START Records for the task

(** * Locomotion and scripted-movement controller of webdev-finals-achroma

    A shallow embedding of the first-person controller component
    ([FPSControls]: its two window-event handlers and its per-frame
    callback) and of the door portal of the basement scene
    ([useBasementDoor]: [tryDoorEndTeleport], [openStartDoor]).

    Numbers.  The source computes with JavaScript numbers.  They are
    modelled as real numbers with exact arithmetic: rounding, NaN and the
    infinities are outside the model.  [Math.PI] is [PI].

    Library code.  three.js vectors and matrices are written out
    ([Vector3], [Matrix4.applyMatrix4], [Matrix4.invert], the rotation
    about Y that the [rotation] prop of a collider stands for).  The two
    operations of three.js that go through the camera quaternion
    ([Object3D.getWorldDirection] and the [lookAt] / [slerp] chain) are
    parameters of the controller. *)

From Stdlib Require Import Reals Lra Lia List Bool ZArith.
Import ListNotations.
Open Scope R_scope.

(** * Part I: the embedding *)

(** ** JavaScript numeric primitives *)

(** Comparisons as booleans, so that conditions read as in the source. *)
Definition js_lt (a b : R) : bool := if Rlt_dec a b then true else false.
Definition js_le (a b : R) : bool := if Rle_dec a b then true else false.
Definition js_gt (a b : R) : bool := js_lt b a.
Definition js_ge (a b : R) : bool := js_le b a.
Definition js_eq (a b : R) : bool := if Req_dec_T a b then true else false.
Lemma prints_then_cons (e : env) (line : string) (rest : list string) (code : Z)
    (w : world) :
  prints_then e (line :: rest) code w
  = match pfault e (stdout w) line with
    | Some exc => (w, Raise exc)
    | None => prints_then e rest code (mkWorld (disk w) (stdout w ++ [line]))
    end.
Proof.
  unfold prints_then. cbn [print_lines]. destruct (pfault e (stdout w) line); [|done].
  by destruct w.
Qed.

(** A [print] followed by what prints the other lines. *)
Lemma print_then (e : env) (line : string) (rest : list string) (code : Z)
    (k : prog Z) (w : world) :
  (∀ w', k w' = prints_then e rest code w') →
  match print e line w with
  | (w', Ok _) => k w'
  | (w', Raise exc) => (w', Raise exc)
  end = prints_then e (line :: rest) code w.
Proof.
  intros Hk. rewrite prints_then_cons. unfold print.
  destruct (pfault e (stdout w) line); [done|]. apply Hk.
Qed.

(** A loop of [print]s followed by what prints the other lines. *)
Lemma for_each_print_then {A : Type} (e : env) (f : A → string) (l : list A)
    (rest : list string) (code : Z) (k : prog Z) (w : world) :
  (∀ w', k w' = prints_then e rest code w') →
  match for_each l (λ x, print e (f x)) w with
  | (w', Ok _) => k w'
  | (w', Raise exc) => (w', Raise exc)
  end = prints_then e (map f l ++ rest) code w.
Proof.
  intros Hk. revert w. induction l as [|x l IH]; intros w; cbn [for_each map app].
  - apply Hk.
  - rewrite prog_bind_unfold, prints_then_cons. unfold print at 1.
    destruct (pfault e (stdout w) (f x)); [done|]. apply IH.
Qed.

(** On a console that takes every line, all the lines are printed. *)
Lemma prints_then_accepted (e : env) (lines : list string) (code : Z) (w : world) :
  (∀ out line, pfault e out line = None) →
  prints_then e lines code w = (mkWorld (disk w) (stdout w ++ lines), Ok code).
Proof.
  intros Hacc. revert w. induction lines as [|line rest IH]; intros w.
  - rewrite prints_then_nil, app_nil_r. by destruct w.
  - rewrite prints_then_cons, Hacc, IH. cbn [disk stdout]. by rewrite <- app_assoc.
Qed.

(** What [prints_then] raises, [print] raised. *)
Lemma prints_then_raise (e : env) (lines : list string) (code : Z) (w : world) (exc : exn) :
  (prints_then e lines code w).2 = Raise exc → ∃ out line, pfault e out line = Some exc.
Proof.
  revert w. induction lines as [|line rest IH]; intros w.
  - by rewrite prints_then_nil.
  - rewrite prints_then_cons. destruct (pfault e (stdout w) line) as [exc'|] eqn:Hp.
    + intros [= <-]. eauto.
    + apply IH.
Qed.

Lemma prints_then_disk (e : env) (lines : list string) (code : Z) (w : world) :
  disk (prints_then e lines code w).1 = disk w.
Proof. unfold prints_then. by destruct (print_lines e lines (stdout w)) as [out [exc|]]. Qed.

END Records for the task

What you will do
Please give an exact copy of the entries above, from the line with "- rewrite prints_then_cons, Hacc, IH." down to the line with "Lemma prints_then_raise (e", inclusive, and nothing else.

Written response
  - rewrite prints_then_cons, Hacc, IH. cbn [disk stdout]. by rewrite <- app_assoc.
Qed.

(** What [prints_then] raises, [print] raised. *)
Lemma prints_then_raise (e : env) (lines : list string) (code : Z) (w : world) (exc : exn) :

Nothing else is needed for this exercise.